My point here is not so much the unreliability of nostalgia, which isn't exactly news, but that people who indulge in it are longing for a time they'd have hated to live in, and to some extent they're aware of it. The culprits in England include the supposedly anti-government Thatcherites (though Thatcher was all for repression on her terms). The Bush administration, like the Johnson administration planning its war in Vietnam, knew full well that it couldn't prosecute the War on Terror by asking Americans to make economic sacrifices -- indeed, Dubya urged Americans to do their part by shopping. As Hatherley shows, the austerity of the war years is very different from the austerity we are being asked to accept today.
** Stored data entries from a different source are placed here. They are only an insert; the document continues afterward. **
(** ** The server ([http.go]) *)

Section Server.
Context {S E : Type} `{!SymmAlgo S E}.
Context {CM CD CP : Type} `{!CacheLaws CM bytes Values} `{!CacheLaws CD bytes time} `{!ClearLaws CD bytes time}
  `{!CacheLaws CP bytes nat}.
Abbreviation conn := (@PacketConn S CM CD CP).
Abbreviation PM := (GoM conn Empty_set).

(** [usePeerRelay]: the loop ends at the first peer that might relay. *)
Fixpoint usePeerRelay_go (ps : list DiscoUdp.PeerState) (peerID : bytes) : PM bool :=
  match ps with
  | [] => mret false
  | p :: ps =>
      if bool_decide (ps_PeerID p = peerID) then usePeerRelay_go ps peerID
      else
        meta ← PeerMeta (ps_PeerID p);
        match meta with
        | None => usePeerRelay_go ps peerID
        | Some meta =>
            if (Labels_Get (default [] (meta !! bs "label")) (bs "node.nr")).2 then usePeerRelay_go ps peerID
            else mret (nat_Easy (vals_Get meta (bs "nat")) || nat_IP4 (vals_Get meta (bs "nat")))
        end
  end.
Definition usePeerRelay (peerID : bytes) : PM bool :=
  ps ← gets (fun c => DiscoUdp.Peers (udpConn c)); usePeerRelay_go ps peerID.

(** [p2pPeers]: for each identifier the last activity and the addresses. *)
Definition add_p2p (m : gmap bytes (Z * list bytes)) (p : DiscoUdp.PeerState) : gmap bytes (Z * list bytes) :=
  let addr := addr_String (ps_Addr p) in
  match m !! ps_PeerID p with
  | None => <[ps_PeerID p := (LastActiveTime p, [addr])]> m
  | Some (last, addrs) =>
      <[ps_PeerID p := (if bool_decide (last < LastActiveTime p) then LastActiveTime p else last, addrs ++ [addr])]> m
  end.
Definition p2pPeers (ps : list DiscoUdp.PeerState) : gmap bytes (Z * list bytes) := fold_left add_p2p ps ∅.

Definition base_state (p : Nic.Peer) (addrs : list bytes) (last : option Z) (mode : bytes) : PeerState :=
  MkState (Nic.Addr p) (vals_Get (Nic.Meta p) (bs "name")) (Nic.IPv4 p) (Nic.IPv6 p) addrs last mode
    (vals_Get (Nic.Meta p) (bs "nat")) (vals_Get (Nic.Meta p) (bs "version")) (default [] (Nic.Meta p !! bs "label")).

Fixpoint report_peers (known : gmap bytes (Z * list bytes)) (ps : list Nic.Peer) : PM (list PeerState) :=
  match ps with
  | [] => mret []
  | p :: ps =>
      st ← (match known !! Nic.Addr p with
            | Some (last, addrs) => mret (base_state p addrs (Some last) (bs "P2P"))
            | None =>
                relay ← usePeerRelay (Nic.Addr p);
                mret (base_state p [] None (if relay : bool then bs "PEER_RELAY" else bs "RELAY"))
            end);
      rest ← report_peers known ps;
      mret (st :: rest)
  end.

(** [handleQueryPeers]: the data of the answer. *)
Definition handleQueryPeers (n : Nic.VirtualNIC) : PM (list PeerState) :=
  ps ← gets (fun c => DiscoUdp.Peers (udpConn c));
  report_peers (p2pPeers ps) (Nic.Peers n).

(** [NodeInfo] of the packet connection and [handleQueryNodeInfo]. *)
Definition conn_NodeInfo (listen : Z -> option nat) (ips : option (list bytes)) (answers : list UDPAddr) (version : bytes) :
    PM NodeInfo := fun c =>
  match DetectNAT listen ips answers (udpConn c) with
  | (Ok i, u) => (Ok (MkNodeInfo (peer_ID (PeerInfo (cfg c))) (Metadata (PeerInfo (cfg c))) i version), set_udpConn u c)
  | (_, u) => (Panic, set_udpConn u c)
  end.
End Server.

(** ** The client ([sdk.go], [client.go]) *)

Inductive ipc_error := ErrPermissionDenied | ErrNoDaemon | ErrTransport (text : bytes) | ErrCode (code : Z) (msg : bytes).

(** [unixDial]: the errors that have a name. *)
Definition dial_error (text : bytes) : ipc_error :=
  if str_Contains text (bs "permission denied") || str_Contains text (bs "forbidden by its access permissions")
  then ErrPermissionDenied
  else if str_Contains text (bs "connection refused") || str_Contains text (bs "no such file or directory")
  then ErrNoDaemon else ErrTransport text.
More to my point, Hatherley spends a lot of time on austerity nostalgia among the Left, though it's not uncontested there. Hatherley quotes Perry Anderson's critique of the leftist historian E. P. Thompson:
Anderson claimed that when looking at the working class of the present, Thompson could see only that of the past: 'the divorce between his intimacy and concord with the late 18th and early 19th centuries, and his distance and lack of touch with the second half of the 20th century, is baffling. It is a divorce that is evidently rooted deep in the sensibility'. The composition of the working class - who they are, what they do for a living, where the political fault lines might lie -- is increasingly ignored, in favor of a vague, windy imprecise notion of 'The People' -- and 'who the "common people" are is never said. They exist only as figments in this moralistic rhetoric. The fact that the majority of the population in England in this period voted consistently for Conservative governments is brushed aside' [49-50].We have the same problem in the US, where the phrase "We the People," used all across the political spectrum as if it were a single word, always makes me wary. The cult of Woody Guthrie is, I think, an example of leftish austerity nostalgia here, epitomized by Bruce Springsteen in my generation. (In England, the singer Billy Bragg recorded a couple of albums of Guthrie's lyrics with tunes Bragg supplied. Hatherley mentions Bragg as an "early adopter of austerity nostalgia in the 1980s," who in his memoir The Progressive Patriot "did not flirt with racism in the way that many of these writers have done; the 'patriotism' that he refers to was that of tolerance and multiculturalism" (37). Compare the attempts of many American liberals, progressives and others to reclaim patriotism for the Good Guys "without [as Hatherley says of their British counterparts] partaking in any of the 'sad passions' that actually makes much of the right's politics so powerful -- resentment, hatred, bitterness" (38).
So, halfway through The Ministry of Nostalgia, I'm enjoying it and very pleased. It's polemical and very quotable but still properly sensitive to ambiguity. Someone should do a similar book about the same syndrome here in the US.